## Records to use
(** [read(fd, buf, n)]: the value and the bytes. *)
Definition sys_read (n : nat) : M fdesc (Z * bytes) := fun s =>
  match f_evs s with
  | [] => Ret (0, []) s
  | Err e :: r => Ret (-1, []) (mk_fd r e)
  | Data bs :: r =>
      Ret (Z.of_nat (length (take n bs)), take n bs)
          (mk_fd (match drop n bs with [] => r | more => Data more :: r end) (f_errno s))
  end.

(** * Buffered bytes *)

(** The variables [rl_cnt], [rl_bufptr] (an index into the buffer) and
    [rl_buf]. *)
Record Rline := mk_rline { rl_cnt : Z; rl_bufptr : nat; rl_buf : bytes }.
Record rstate := mk_rst { r_line : Rline; r_fd : fdesc }.
Definition set_rline (v : Rline) (s : rstate) : rstate := mk_rst v (r_fd s).
Definition set_rfd (v : fdesc) (s : rstate) : rstate := mk_rst (r_line s) v.
Definition on_fd {A} : M fdesc A -> M rstate A := zoom r_fd set_rfd.

(** [readline_rinit]: the buffer keeps what memory holds. *)
Definition readline_rinit : M rstate unit := modify (fun s => set_rline (mk_rline 0 0 (rl_buf (r_line s))) s).

(** The label [again] of [my_read] with the [read] after it; [None] when the
    function goes on, the value it returns otherwise. *)
Fixpoint refill (fuel : nat) : M rstate (option Z) :=
  match fuel with
  | O => nofuel
  | S fuel =>
      let* r := on_fd (sys_read MAXLINE) in
      let* l := gets r_line in
      modify (set_rline (mk_rline r.1 (rl_bufptr l) (splice 0 r.2 (rl_buf l))));;;
      if r.1 <? 0 then
        let* e := gets (fun s => f_errno (r_fd s)) in
        if e =? EINTR then refill fuel else ret (Some (-1))
      else if r.1 =? 0 then ret (Some 0)
      else modify (set_rline (mk_rline r.1 0 (splice 0 r.2 (rl_buf l))));;; ret None
  end.

(** [rl_cnt--; *ptr = *rl_bufptr++ & 255; return(1);] *)
Definition take_byte : M rstate (Z * Z) :=
  let* l := gets r_line in
  match rl_buf l !! rl_bufptr l with
  | None => undef "read past rl_buf"
  | Some c => modify (set_rline (mk_rline (rl_cnt l - 1) (S (rl_bufptr l)) (rl_buf l)));;; ret (1, Z.land c 255)
  end.

(** [my_read]: the value, and the byte stored when it is 1. *)
Definition my_read : M rstate (Z * Z) :=
  let* l := gets r_line in
  let* r := (if rl_cnt l <=? 0 then let* n := gets (fun s => length (f_evs (r_fd s))) in refill (S n) else ret None) in
  match r with
  | Some rc => ret (rc, 0)
  | None => take_byte
  end.

(** [my_read] of [readline2.c]: an error ends the process, [EINTR] too. *)
Definition my_read_static : M rstate (Z * Z) :=
  let* l := gets r_line in
  let* eof := (if rl_cnt l <=? 0 then
                 let* r := on_fd (sys_read MAXLINE) in
                 modify (set_rline (mk_rline r.1 (rl_bufptr l) (splice 0 r.2 (rl_buf l))));;;
                 if r.1 <? 0 then die "read error"
                 else if r.1 =? 0 then ret true
                 else modify (set_rline (mk_rline r.1 0 (splice 0 r.2 (rl_buf l))));;; ret false
               else ret false) in
  if eof : bool then ret (0, 0) else take_byte.

(** [read(fd, &c, 1)], and the same with the label [again] of
    [readline1.c]. *)
Definition read1 : M fdesc (Z * Z) := let* r := sys_read 1 in ret (r.1, default 0 (head r.2)).
Fixpoint read1_again (fuel : nat) : M fdesc (Z * Z) :=
  match fuel with
  | O => nofuel
  | S fuel =>
      let* r := read1 in
      if (r.1 =? 1) || (r.1 =? 0) then ret r
      else let* e := gets f_errno in if e =? EINTR then read1_again fuel else ret (-1, 0)
  end.

(** * The loop *)

(** [*ptr = c] into the caller's array. *)
Definition put {S} (i : nat) (c : Z) (arr : bytes) : M S bytes :=
  if (i <? length arr)%nat then ret (<[i := c]> arr) else undef "write past the line".

Section loop.
Context {St : Type} (next : M St (Z * Z)).

(** [for (n = 1; n < maxlen; n++)], with [k] the rounds left, [n] the
    counter and [ptr = n - 1].  [late] is the server's treatment of end of
    file: 0 when nothing was read, else out of the loop. *)
Fixpoint line_loop (late : bool) (k n : nat) (arr : bytes) : M St (Z * bytes) :=
  match k with
  | O => let* arr := put (n - 1) 0 arr in ret (Z.of_nat n, arr)
  | S k =>
      let* r := next in
      if r.1 =? 1 then
        let* arr := put (n - 1) r.2 arr in
        if r.2 =? c_nl then let* arr := put n 0 arr in ret (Z.of_nat n, arr)
        else line_loop late k (S n) arr
      else if r.1 =? 0 then
        if late then
          if (n =? 1)%nat then ret (0, arr)
          else let* arr := put (n - 1) 0 arr in ret (Z.of_nat n, arr)
        else let* arr := put (n - 1) 0 arr in ret (Z.of_nat n - 1, arr)
      else ret (-1, arr)
  end.
Definition readline_with (late : bool) (maxlen : nat) (arr : bytes) : M St (Z * bytes) := line_loop late (maxlen - 1) 1 arr.
(** The wrappers [Readline]: [-1] ends the process. *)
Definition Readline_with (late : bool) (maxlen : nat) (arr : bytes) : M St (Z * bytes) :=
  let* r := readline_with late maxlen arr in
  if r.1 =? -1 then die "readline error" else ret r.
End loop.

(** [my_read_r] of [server/readline_r.c] and [my_read] of
    [threads/readline.c] are the text of [my_read] again. *)
Definition my_read_r : M rstate (Z * Z) := my_read.
Definition my_read_tsd : M rstate (Z * Z) := my_read.

(** The six functions. *)
Definition readline1 (maxlen : nat) (arr : bytes) : M fdesc (Z * bytes) :=
  readline_with (let* n := gets (fun s => length (f_evs s)) in read1_again (S n)) false maxlen arr.
Definition readline2 : nat -> bytes -> M rstate (Z * bytes) := readline_with my_read_static false.
Definition readline_r : nat -> bytes -> M rstate (Z * bytes) := readline_with my_read false.
Definition server_readline : nat -> bytes -> M fdesc (Z * bytes) := readline_with read1 true.
Definition server_readline_r : nat -> bytes -> M rstate (Z * bytes) := readline_with my_read_r true.

(** The threads' version: each thread's [Rline], allocated and cleared at
    its first call, and the descriptor they share. *)
Record tstate := mk_tst { t_tsd : gmap Z Rline; t_fd : fdesc }.
Definition readline_t (tid : Z) (maxlen : nat) (arr : bytes) : M tstate (Z * bytes) :=
  (fun s => match t_tsd s !! tid with
            | Some _ => Ret tt s
            | None => Ret tt (mk_tst (<[tid := mk_rline 0 0 (replicate MAXLINE 0)]> (t_tsd s)) (t_fd s))
            end);;;
  zoom (fun s => mk_rst (default (mk_rline 0 0 []) (t_tsd s !! tid)) (t_fd s))
       (fun r s => mk_tst (<[tid := r_line r]> (t_tsd s)) (r_fd r))
       (readline_with my_read_tsd false maxlen arr).

(** The wrappers. *)
Definition Readline1 (maxlen : nat) (arr : bytes) : M fdesc (Z * bytes) :=
  Readline_with (let* n := gets (fun s => length (f_evs s)) in read1_again (S n)) false maxlen arr.
Definition Readline2 : nat -> bytes -> M rstate (Z * bytes) := Readline_with my_read_static false.
Definition server_Readline : nat -> bytes -> M fdesc (Z * bytes) := Readline_with read1 true.
Definition server_Readline_r : nat -> bytes -> M rstate (Z * bytes) := Readline_with my_read_r true.
Definition Readline_t (tid : Z) (maxlen : nat) (arr : bytes) : M tstate (Z * bytes) :=
  let* r := readline_t tid maxlen arr in
  if r.1 =? -1 then die "readline error" else ret r.

(** * What the functions read *)

(** The descriptor as a sequence of bytes, errors and ends of file; [retry]
    drops the interruptions. *)
Inductive item := IByte (c : Z) | IErr | IEof.
Fixpoint items (retry : bool) (evs : list ev) : list item :=
  match evs with
  | [] => []
  | Data [] :: r => IEof :: items retry r
  | Data bs :: r => (IByte <$> bs) ++ items retry r
  | Err e :: r => if retry && (e =? EINTR) then items retry r else IErr :: items retry r
  end.
Definition next_item (its : list item) : (Z * Z) * list item :=
  match its with
  | [] => ((0, 0), [])
  | IEof :: r => ((0, 0), r)
  | IErr :: r => ((-1, 0), r)
  | IByte c :: r => ((1, c), r)
  end.

(** The interface between the loop and the function that gives it bytes:
    from a state that satisfies [src_ok] the call gives the next item. *)
Class ByteSource {St} (next : M St (Z * Z)) (src_ok : St -> Prop) (src_items : St -> list item) := {
  next_spec : forall s, src_ok s ->
    exists s', next s = Ret (next_item (src_items s)).1 s' /\ src_ok s' /\ src_items s' = (next_item (src_items s)).2 }.

(** ** The loop against the interface *)

Inductive ending := Newline | Full | AtEof | Failed.
(** A line of at most [k] bytes: how it ended, its bytes, what is left. *)
Fixpoint spec_line (k : nat) (its : list item) : ending * bytes * list item :=
  match k with
  | O => (Full, [], its)
  | S k =>
      match its with
      | [] => (AtEof, [], [])
      | IEof :: r => (AtEof, [], r)
      | IErr :: r => (Failed, [], r)
      | IByte c :: r =>
          if c =? c_nl then (Newline, [c], r)
          else let '(e, l, r') := spec_line k r in (e, c :: l, r')
      end
  end.
(** The value returned for a line. *)
Definition line_value (late : bool) (e : ending) (l : bytes) : Z :=
  match e with
  | Newline => Z.of_nat (length l)
  | Full => Z.of_nat (length l) + 1
  | AtEof => if late && negb (bool_decide (l = [])) then Z.of_nat (length l) + 1 else Z.of_nat (length l)
  | Failed => -1
  end.
(** The caller's array after it. *)
Definition line_array (late : bool) (e : ending) (l arr : bytes) : bytes :=
  match e with
  | Failed => splice 0 l arr
  | AtEof => if late && bool_decide (l = []) then arr else splice 0 (l ++ [0]) arr
  | _ => splice 0 (l ++ [0]) arr
  end.

Section loop_spec.
Context {St : Type} (next : M St (Z * Z)) (src_ok : St -> Prop) (src_items : St -> list item)
  `{!ByteSource next src_ok src_items}.
Implicit Types (s : St) (arr l acc : bytes).

Lemma splice_start l arr : splice 0 l arr = l ++ drop (length l) arr.
Proof. done. Qed.

Lemma put_next acc c arr s : (length acc < length arr)%nat ->
  put (length acc) c (splice 0 acc arr) s = Ret (splice 0 (acc ++ [c]) arr) s.
Proof.
  intros H. unfold put. rewrite splice_length by lia. destruct (Nat.ltb_spec (length acc) (length arr)); [|lia].
  rewrite !splice_start. destruct (drop (length acc) arr) as [|x r] eqn:E.
  { apply (f_equal length) in E. rewrite length_drop in E. simpl in E. lia. }
  rewrite insert_app_r_alt, Nat.sub_diag by lia. cbn [list_insert insert].
  rewrite length_app, <-drop_drop, E, <-app_assoc. done.
Qed.

Lemma line_loop_run late k : forall acc arr s, src_ok s -> (length acc + k < length arr)%nat ->
  let '(e, l, r) := spec_line k (src_items s) in
  exists s', line_loop next late k (S (length acc)) (splice 0 acc arr) s =
      Ret (line_value late e (acc ++ l), line_array late e (acc ++ l) arr) s' /\ src_ok s' /\ src_items s' = r.
Proof.
  induction k as [|k IH]; intros acc arr s Hs HL; cbn [spec_line line_loop].
  { replace (S (length acc) - 1)%nat with (length acc) by lia. exists s.
    rewrite (bind_run _ _ _ _ _ (put_next acc 0 arr s ltac:(lia))), app_nil_r. unfold ret. split; [|done]. do 2 f_equal. cbn. lia. }
  destruct (next_spec s Hs) as (s1 & E1 & Hs1 & I1). replace (S (length acc) - 1)%nat with (length acc) by lia.
  assert (forall e : Z, e = -1 -> exists s', (ret (e, splice 0 acc arr) : M St _) s1 =
    Ret (line_value late Failed (acc ++ []), line_array late Failed (acc ++ []) arr) s' /\ src_ok s' /\ src_items s' = src_items s1) as HF.
  { intros e ->. exists s1. by rewrite app_nil_r. }
  assert (exists s', (if late then if (S (length acc) =? 1)%nat then ret (0, splice 0 acc arr)
         else let* arr := put (length acc) 0 (splice 0 acc arr) in ret (Z.of_nat (S (length acc)), arr)
       else let* arr := put (length acc) 0 (splice 0 acc arr) in ret (Z.of_nat (S (length acc)) - 1, arr)) s1 =
    Ret (line_value late AtEof (acc ++ []), line_array late AtEof (acc ++ []) arr) s' /\ src_ok s' /\ src_items s' = src_items s1) as HE.
  { exists s1. split; [|done]. rewrite app_nil_r. unfold line_value, line_array.
    destruct late; cbn [andb].
    - destruct acc as [|a acc]; [done|]. rewrite bool_decide_eq_false_2 by done. cbn [negb].
      change (S (length (a :: acc)) =? 1)%nat with false. cbv iota.
      rewrite (bind_run _ _ _ _ _ (put_next (a :: acc) 0 arr s1 ltac:(lia))). unfold ret. do 2 f_equal. cbn [length]. lia.
    - rewrite (bind_run _ _ _ _ _ (put_next acc 0 arr s1 ltac:(lia))). unfold ret. do 2 f_equal. lia. }
  rewrite (bind_run _ _ _ _ _ E1). destruct (src_items s) as [|[c| |] its]; cbn [next_item fst snd] in *.
  - rewrite I1 in HE. exact HE.
  - change (1 =? 1) with true. cbv iota. rewrite (bind_run _ _ _ _ _ (put_next acc c arr s1 ltac:(lia))).
    destruct (c =? c_nl).
    + exists s1. replace (S (length acc)) with (length (acc ++ [c])) by (rewrite length_app; simpl; lia).
      rewrite (bind_run _ _ _ _ _ (put_next (acc ++ [c]) 0 arr s1 ltac:(rewrite length_app; simpl; lia))). done.
    + specialize (IH (acc ++ [c]) arr s1 Hs1 ltac:(rewrite length_app; simpl; lia)). rewrite I1 in IH.
      replace (S (length (acc ++ [c]))) with (S (S (length acc))) in IH by (rewrite length_app; simpl; lia).
      destruct (spec_line k its) as [[e l] r]. rewrite <-app_assoc in IH. exact IH.
  - rewrite I1 in HF. apply HF. done.
  - rewrite I1 in HE. exact HE.
Qed.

## What the task asks
Repeat, character for character, the lines of the material above from the line with "Definition my_read : M" through the line with "(** [my_read] of".

## Exercise response
Definition my_read : M rstate (Z * Z) :=
  let* l := gets r_line in
  let* r := (if rl_cnt l <=? 0 then let* n := gets (fun s => length (f_evs (r_fd s))) in refill (S n) else ret None) in
  match r with
  | Some rc => ret (rc, 0)
  | None => take_byte
  end.

(** [my_read] of [readline2.c]: an error ends the process, [EINTR] too. *)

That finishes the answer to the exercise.